Anyways, Sica and I were discussing our Halloween costumes. She is going as a knocked-up hillbilly zombie car crash victim. My costume will be revealed later in the story. She was saying how Halloween is often an excuse for women to dress as, how should I say it, skanks, basically. Normally if a woman is dressed in fishnets and a leotard, she just looks slutty. But add animal ears or fairy wings and suddenly it is a costume. (This is not to say I haven’t fallen prey to the same phenomenon. There was that one November 1st walk of shame into the San Francisco Police Dept wearing knee high boots after my friend's car was towed out of the Castro the night before).
So I go to this party last night and sure enough every girl's costume was slutty_____. There were 2 slutty angels, 3 slutty devils, 2 Marilyns, 2 flappers and a slutty librarian. There were 2 slutty costumes at the party that I could really get behind, however. One was Paris Hilton (“post–rehab”). The other one? Well, she was wearing fishnets with garters, a mini skirt and a corset-- all black.
"So, what are you?"
She came as slutty. Period. She didn't try to diminish her sluttiness under the guise of school girl or nurse. She was just straight up slutty, no bones about it. I can respect that.
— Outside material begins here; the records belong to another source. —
Fixpoint locate_from (i : nat) (lines : list bytes) (begin end_ : option nat) :
    result block_err (option nat * option nat) :=
  match lines with
  | [] => match begin, end_ with
          | Some _, None => Err Unterminated
          | _, _ => Ok (begin, end_)
          end
  | ln :: rest =>
      if bool_decide (trimLineEnd ln = managedBegin) then
        match begin, end_ with
        | Some _, None => Err (Nested (S i))
        | Some _, Some _ => Err (Duplicate (S i))
        | None, _ => locate_from (S i) rest (Some i) end_
        end
      else if bool_decide (trimLineEnd ln = managedEnd) then
        match begin, end_ with
        | None, _ => Err (EndWithoutBegin (S i))
        | Some _, Some _ => Err (DuplicateEnd (S i))
        | Some _, None => locate_from (S i) rest begin (Some i)
        end
      else locate_from (S i) rest begin end_
  end.

Definition locateManagedBlock (lines : list bytes) : result block_err (option nat * option nat) :=
  locate_from 0 lines None None.
(* ===== verification/Digest.v ===== *)
(** * The two digests of the Go standard library the sources use

    [hash/crc32] (the IEEE polynomial, reflected) and [crypto/sha256], on byte
    strings. The first carries the checksum of a bearer value, the second its
    stored verifier. The bitwise CRC is the specification of the table-driven
    one; what is proved of it is that a damaged window of at most four bytes
    always changes it. *)

From stdpp Require Import prelude strings list.
From Stdlib Require Import Ascii NArith.
From S2P Require Import Prelude FreeText Bytes.

Local Open Scope N_scope.

Definition u32 (n : N) : N := n mod 2^32.

(** ** CRC-32 *)

Definition crc_poly : N := 0xEDB88320.

Definition crc_step (x : N) : N :=
  N.lxor (N.shiftr x 1) (if N.testbit x 0 then crc_poly else 0).

(** Eight bits of one byte. *)
Definition crc_byte (x : N) (c : ascii) : N := Nat.iter 8 crc_step (N.lxor x (code c)).

(** [crc32.ChecksumIEEE] *)
Definition ChecksumIEEE (b : bytes) : N :=
  N.lxor (foldl crc_byte 0xFFFFFFFF b) 0xFFFFFFFF.

Example crc_check : ChecksumIEEE (lit "123456789") = 0xCBF43926.
Proof. vm_compute. reflexivity. Qed.

(** ** SHA-256 *)

(** The constants are derived, not listed: the first 32 bits of the fractional
    parts of the cube roots of the first 64 primes, and of the square roots of
    the first eight. *)
Definition prime (n : N) : bool :=
  forallb (λ d, negb (n mod N.of_nat d =? 0)) (seq 2 (N.to_nat n - 2)).

Definition primes (bound : nat) : list N := List.filter prime (map N.of_nat (seq 2 (bound - 2))).

(** The integer cube root, bit by bit from the top. *)
Fixpoint cube_root (bits : nat) (acc n : N) : N :=
  match bits with
  | O => acc
  | S b => let t := acc + 2 ^ N.of_nat b in
           cube_root b (if t * t * t <=? n then t else acc) n
  end.

Definition sha_k : list N :=
  Eval vm_compute in map (λ p, u32 (cube_root 36 0 (p * 2^96))) (primes 312).

Definition sha_h0 : list N :=
  Eval vm_compute in map (λ p, u32 (N.sqrt (p * 2^64))) (primes 20).

Definition rotr (x k : N) : N := N.lor (N.shiftr x k) (u32 (N.shiftl x (32 - k))).

(** The message schedule, newest word first: [w.(i)] from [w.(i-16)], [w.(i-15)],
    [w.(i-7)] and [w.(i-2)]. *)
Definition schedule_word (w : list N) : N :=
  let at_ i := nth i w 0 in
  let s0 := N.lxor (N.lxor (rotr (at_ 14%nat) 7) (rotr (at_ 14%nat) 18)) (N.shiftr (at_ 14%nat) 3) in
  let s1 := N.lxor (N.lxor (rotr (at_ 1%nat) 17) (rotr (at_ 1%nat) 19)) (N.shiftr (at_ 1%nat) 10) in
  u32 (at_ 15%nat + s0 + at_ 6%nat + s1).

Definition schedule (block : list N) : list N :=
  reverse (Nat.iter 48 (λ w, schedule_word w :: w) (reverse block)).

Definition sha_round (v : list N) (kw : N * N) : list N :=
  match v with
  | [a; b; c; d; e; f; g; h] =>
      let S1 := N.lxor (N.lxor (rotr e 6) (rotr e 11)) (rotr e 25) in
      let ch := N.lxor (N.land e f) (N.land (N.lxor e 0xFFFFFFFF) g) in
      let t1 := h + S1 + ch + kw.1 + kw.2 in
      let S0 := N.lxor (N.lxor (rotr a 2) (rotr a 13)) (rotr a 22) in
      let maj := N.lxor (N.lxor (N.land a b) (N.land a c)) (N.land b c) in
      [u32 (t1 + S0 + maj); a; b; c; u32 (d + t1); e; f; g]
  | _ => v
  end.

Definition sha_block (h : list N) (block : list N) : list N :=
  zip_with (λ x y, u32 (x + y)) h (foldl sha_round h (zip sha_k (schedule block))).

Fixpoint words (n : nat) (b : list N) : list N :=
  match n, b with
  | S n, x0 :: x1 :: x2 :: x3 :: b =>
      (((x0 * 256 + x1) * 256 + x2) * 256 + x3) :: words n b
  | _, _ => []
  end.

Definition be_bytes (n : nat) (w : N) : list N :=
  map (λ i, N.shiftr w (8 * N.of_nat i) mod 256) (reverse (seq 0 n)).

(** One 1 bit, zeros, and the bit length in the last eight of 64-byte blocks. *)
Definition sha_pad (b : list N) : list N :=
  let zeros := ((119 - length b mod 64) mod 64)%nat in
  b ++ [0x80] ++ replicate zeros 0 ++ be_bytes 8 (8 * N.of_nat (length b)).

Fixpoint sha_blocks (n : nat) (h : list N) (ws : list N) : list N :=
  match n with
  | O => h
  | S n => sha_blocks n (sha_block h (take 16 ws)) (drop 16 ws)
  end.

(** [sha256.Sum256] *)
Definition Sum256 (b : bytes) : bytes :=
  let p := sha_pad (map code b) in
  let n := (length p / 64)%nat in
  map ascii_of_N (concat (map (be_bytes 4) (sha_blocks n sha_h0 (words (16 * n) p)))).

Definition hex_digit (n : N) : ascii := default zero (lit "0123456789abcdef" !! N.to_nat n).

Definition hex (b : bytes) : bytes :=
  concat (map (λ c, [hex_digit (code c / 16); hex_digit (code c mod 16)]) b).

Example sha_empty :
  hex (Sum256 []) = lit "e3b0c44298fc1c149afbf4c8996fb92427ae41e4649b934ca495991b7852b855".
Proof. vm_compute. reflexivity. Qed.

Example sha_abc :
  hex (Sum256 (lit "abc"))
  = lit "ba7816bf8f01cfea414140de5dae2223b00361a396177a9cb410ff61f20015ad".
Proof. vm_compute. reflexivity. Qed.

Example sha_two_blocks :
  hex (Sum256 (lit "abcdbcdecdefdefgefghfghighijhijkijkljklmklmnlmnomnopnopq"))
  = lit "248d6a61d20638b8e5c026930c3e6039a33ce45964ff2167f6ecedd419db06c1".
Proof. vm_compute. reflexivity. Qed.

(** ** A damaged window of at most four bytes changes the CRC *)

Lemma crc_step_lxor x y : crc_step (N.lxor x y) = N.lxor (crc_step x) (crc_step y).
Proof.
  unfold crc_step. rewrite N.shiftr_lxor, N.lxor_spec.
  set (X := N.shiftr x 1). set (Y := N.shiftr y 1).
  destruct (N.testbit x 0), (N.testbit y 0); simpl;
    apply N.bits_inj; intros i; rewrite !N.lxor_spec, ?N.bits_0;
    by destruct (N.testbit X i), (N.testbit Y i), (N.testbit crc_poly i).
Qed.

Lemma lxor_bound k x y : x < 2^k → y < 2^k → N.lxor x y < 2^k.
Proof.
  intros Hx Hy. destruct (decide (N.lxor x y = 0)) as [->|Hne].
  { apply N.neq_0_lt_0, N.pow_nonzero. done. }
  apply N.log2_lt_pow2; [lia|]. eapply N.le_lt_trans; [apply N.log2_lxor|].
  destruct (decide (x = 0)) as [->|]; destruct (decide (y = 0)) as [->|].
  - done.
  - rewrite N.max_r by (simpl; lia). apply N.log2_lt_pow2; lia.
  - rewrite N.max_l by (simpl; lia). apply N.log2_lt_pow2; lia.
  - apply N.max_lub_lt; apply N.log2_lt_pow2; lia.
Qed.

Lemma crc_step_bound x : x < 2^32 → crc_step x < 2^32.
Proof.
  intros Hx. apply lxor_bound.
  - rewrite N.shiftr_div_pow2. eapply N.le_lt_trans; [|exact Hx].
    apply N.Div0.div_le_upper_bound. simpl. lia.
  - destruct (N.testbit x 0); done.
Qed.

(** The polynomial has its top bit set, so a step is injective on 32 bits. *)
Lemma crc_step_zero d : d < 2^32 → crc_step d = 0 → d = 0.
Proof.
  intros Hd Hz. unfold crc_step in Hz. apply N.lxor_eq in Hz.
  rewrite N.shiftr_div_pow2, N.bit0_odd in Hz. change (2^1) with 2 in Hz.
  pose proof (N.div_mod d 2 ltac:(done)) as Hdm. unfold crc_poly in Hz.
  pose proof (N.Div0.div_lt_upper_bound d 2 (2^31) Hd) as Hb.
  destruct (N.odd d) eqn:Ho.
  - rewrite Hz in Hb. by vm_compute in Hb.
  - rewrite Hz in Hdm. rewrite <- N.negb_even in Ho. apply negb_false_iff, N.even_spec in Ho as [k ->].
    rewrite N.mul_comm, N.Div0.mod_mul in Hdm. lia.
Qed.

Lemma crc_steps_lxor n x y :
  Nat.iter n crc_step (N.lxor x y) = N.lxor (Nat.iter n crc_step x) (Nat.iter n crc_step y).
Proof. induction n as [|n IH]; simpl; [done|]. by rewrite IH, crc_step_lxor. Qed.

Lemma crc_steps_bound n x : x < 2^32 → Nat.iter n crc_step x < 2^32.
Proof. induction n as [|n IH]; simpl; [done|]. intros. by apply crc_step_bound, IH. Qed.

Lemma crc_steps_inj n x y :
  x < 2^32 → y < 2^32 → Nat.iter n crc_step x = Nat.iter n crc_step y → x = y.
Proof.
  intros Hx Hy Heq. apply N.lxor_eq.
  assert (Nat.iter n crc_step (N.lxor x y) = 0) as Hz.
  { rewrite crc_steps_lxor, Heq. apply N.lxor_nilpotent. }
  pose proof (lxor_bound 32 x y Hx Hy) as Hb. clear Heq. revert Hz.
  induction n as [|n IH]; simpl; [done|]. intros Hz.
  apply IH, crc_step_zero; [|done]. by apply crc_steps_bound.
Qed.

Lemma crc_steps_shift n x : Nat.iter n crc_step (N.shiftl x (N.of_nat n)) = x.
Proof.
  revert x. induction n as [|n IH]; intros x; [apply N.shiftl_0_r|].
  rewrite Nat.iter_succ_r. rewrite <- (IH x) at 2. f_equal. unfold crc_step.
  rewrite N.shiftl_spec_low by lia. rewrite N.lxor_0_r, N.shiftr_shiftl_l by lia.
  f_equal. lia.
Qed.

(** The bytes of a window as one little-endian number. *)
Fixpoint pack (w : bytes) : N :=
  match w with [] => 0 | c :: w => N.lxor (code c) (N.shiftl (pack w) 8) end.

Lemma crc_window x w :
  foldl crc_byte x w = Nat.iter (8 * length w) crc_step (N.lxor x (pack w)).
Proof.
  revert x. induction w as [|c w IH]; intros x; [by rewrite N.lxor_0_r|].
  cbn [foldl length pack]. rewrite IH. unfold crc_byte.
  replace (8 * S (length w))%nat with (8 * length w + 8)%nat by lia.
  rewrite Nat.iter_add. f_equal.
  rewrite <- N.lxor_assoc, (crc_steps_lxor 8 (N.lxor x (code c))). f_equal.
  symmetry. apply (crc_steps_shift 8).
Qed.

Lemma code_bound c : code c < 2^8.
Proof. apply N_ascii_bounded. Qed.

Lemma pack_bound w : pack w < 2^(8 * N.of_nat (length w)).
Proof.
  induction w as [|c w IH]; [done|]. cbn [pack length]. apply lxor_bound.
  - eapply N.lt_le_trans; [apply code_bound|]. apply N.pow_le_mono_r; lia.
  - rewrite N.shiftl_mul_pow2.
    replace (8 * N.of_nat (S (length w))) with (8 * N.of_nat (length w) + 8) by lia.
    rewrite N.pow_add_r. apply N.mul_lt_mono_pos_r; done.
Qed.

Lemma pack_cons c w : pack (c :: w) = code c + 256 * pack w.
Proof.
  cbn [pack]. rewrite <- N.add_nocarry_lxor.
  - rewrite N.shiftl_mul_pow2. change (2^8) with 256. lia.
  - apply N.bits_inj. intros i. rewrite N.land_spec, N.bits_0.
    destruct (decide (i < 8)).
    + rewrite (N.shiftl_spec_low _ _ i) by done. apply andb_false_r.
    + rewrite <- (N.mod_small _ _ (code_bound c)), N.mod_pow2_bits_high by lia. done.
Qed.

Lemma pack_inj w w' : length w = length w' → pack w = pack w' → w = w'.
Proof.
  revert w'. induction w as [|c w IH]; intros [|c' w'] Hl Hp; try done.
  rewrite !pack_cons in Hp. pose proof (code_bound c). pose proof (code_bound c').
  change (2^8) with 256 in *. assert (code c = code c') as Hc by lia.
  f_equal.
  - unfold code in Hc. rewrite <- (ascii_N_embedding c), <- (ascii_N_embedding c'). by f_equal.
  - apply IH; [by injection Hl|lia].
Qed.

Lemma crc_bytes_bound x w : x < 2^32 → foldl crc_byte x w < 2^32.
Proof.
  revert x. induction w as [|c w IH]; intros x Hx; [done|]. cbn [foldl]. apply IH, crc_steps_bound.
  apply lxor_bound; [done|]. eapply N.lt_trans; [apply code_bound|done].
Qed.

Lemma crc_bytes_inj x y w :
  x < 2^32 → y < 2^32 → foldl crc_byte x w = foldl crc_byte y w → x = y.
Proof.
  revert x y. induction w as [|c w IH]; intros x y Hx Hy Heq; [done|]. cbn [foldl] in Heq.
  assert (∀ z, z < 2^32 → N.lxor z (code c) < 2^32) as Hb.
  { intros z Hz. apply lxor_bound; [done|]. eapply N.lt_trans; [apply code_bound|done]. }
  apply IH in Heq; [|by apply crc_steps_bound, Hb..].
  apply crc_steps_inj in Heq; [|by apply Hb..].
  apply (f_equal (λ z, N.lxor z (code c))) in Heq.
  by rewrite !N.lxor_assoc, !N.lxor_nilpotent, !N.lxor_0_r in Heq.
Qed.

Lemma crc_burst a w w' b :
  length w = length w' → (length w ≤ 4)%nat → w ≠ w' →
  ChecksumIEEE (a ++ w ++ b) ≠ ChecksumIEEE (a ++ w' ++ b).
Proof.
  intros Hl H4 Hne Heq. apply Hne, pack_inj; [done|]. unfold ChecksumIEEE in Heq.
  apply (f_equal (λ z, N.lxor z 0xFFFFFFFF)) in Heq.
  rewrite !N.lxor_assoc, !N.lxor_nilpotent, !N.lxor_0_r, !foldl_app in Heq.
  set (x := foldl crc_byte 0xFFFFFFFF a) in Heq.
  assert (x < 2^32) as Hx by (by apply crc_bytes_bound).
  apply crc_bytes_inj in Heq; [|by apply crc_bytes_bound..].
  rewrite !crc_window, Hl in Heq.
  assert (∀ v, length v = length w' → N.lxor x (pack v) < 2^32) as Hb.
  { intros v Hv. apply lxor_bound; [done|]. eapply N.lt_le_trans; [apply pack_bound|].
    apply N.pow_le_mono_r; [done|lia]. }
  apply crc_steps_inj in Heq; [|by apply Hb..].
  apply (f_equal (N.lxor x)) in Heq.
  by rewrite <- !N.lxor_assoc, !N.lxor_nilpotent, !N.lxor_0_l in Heq.
Qed.

Lemma ChecksumIEEE_bound b : ChecksumIEEE b < 2^32.
Proof. apply lxor_bound; [by apply crc_bytes_bound|done]. Qed.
Then there were the lesbians in the corner. We were a paired costume. My friend was wearing khakis, a blue button up Polo-brand shirt, and a necktie displaying a montage of the Lincoln memorial, Capital dome and American flags. I was wearing khakis, white button-up shirt with blue pin-stripes, blue blazer and a necktie displaying a montage of crosses, bible verses, 10 commandments and doves. If it weren’t for our props and name tags, we easily could’ve been dressed as Patriotic Dyke and Bible Salesman. But she was carrying a giz-soaked towel (Ok, it was Elmer’s glue) and I was carrying a can of Crisco. My name tag: Congressman Mark Foley. Her name tag: Anonymous Underage Page. If, like some of the idiots at the party last night, you have no clue what I’m talking about, please read the transcripts.
Side note: I somehow had the bright idea that I needed to bind my chest for a more authentic male look, as if I was going to a drag king competition and not just a Halloween party. But trying to keep my DD ta-tas under wraps really only resulted in looking like I was trying to smuggle contraband across the Iron Curtain, or perhaps concealing a bullet-proof vest.
In case you are wondering, the guys at the party, while not dressed like sluts, still fell victim to the “multiple party goers in the same-costume” problem. There were 4 pirates, 2 wizards, 2 Darth Mauls and 2 Jesuses (is there a plural for Jesus? I mean He is sorta one-of-a-kind). Although one Jesus was “Jesus H. Christ: Attorney at Law” with business cards to prove it. In addition to the long hair, crown of thorns and stigmata scars, he was wearing black dress pants with matching suit vest, white shirt and pocket watch. This led me to the conclusion that Jesus wasn’t just any Jew, but a Hasidic Jew.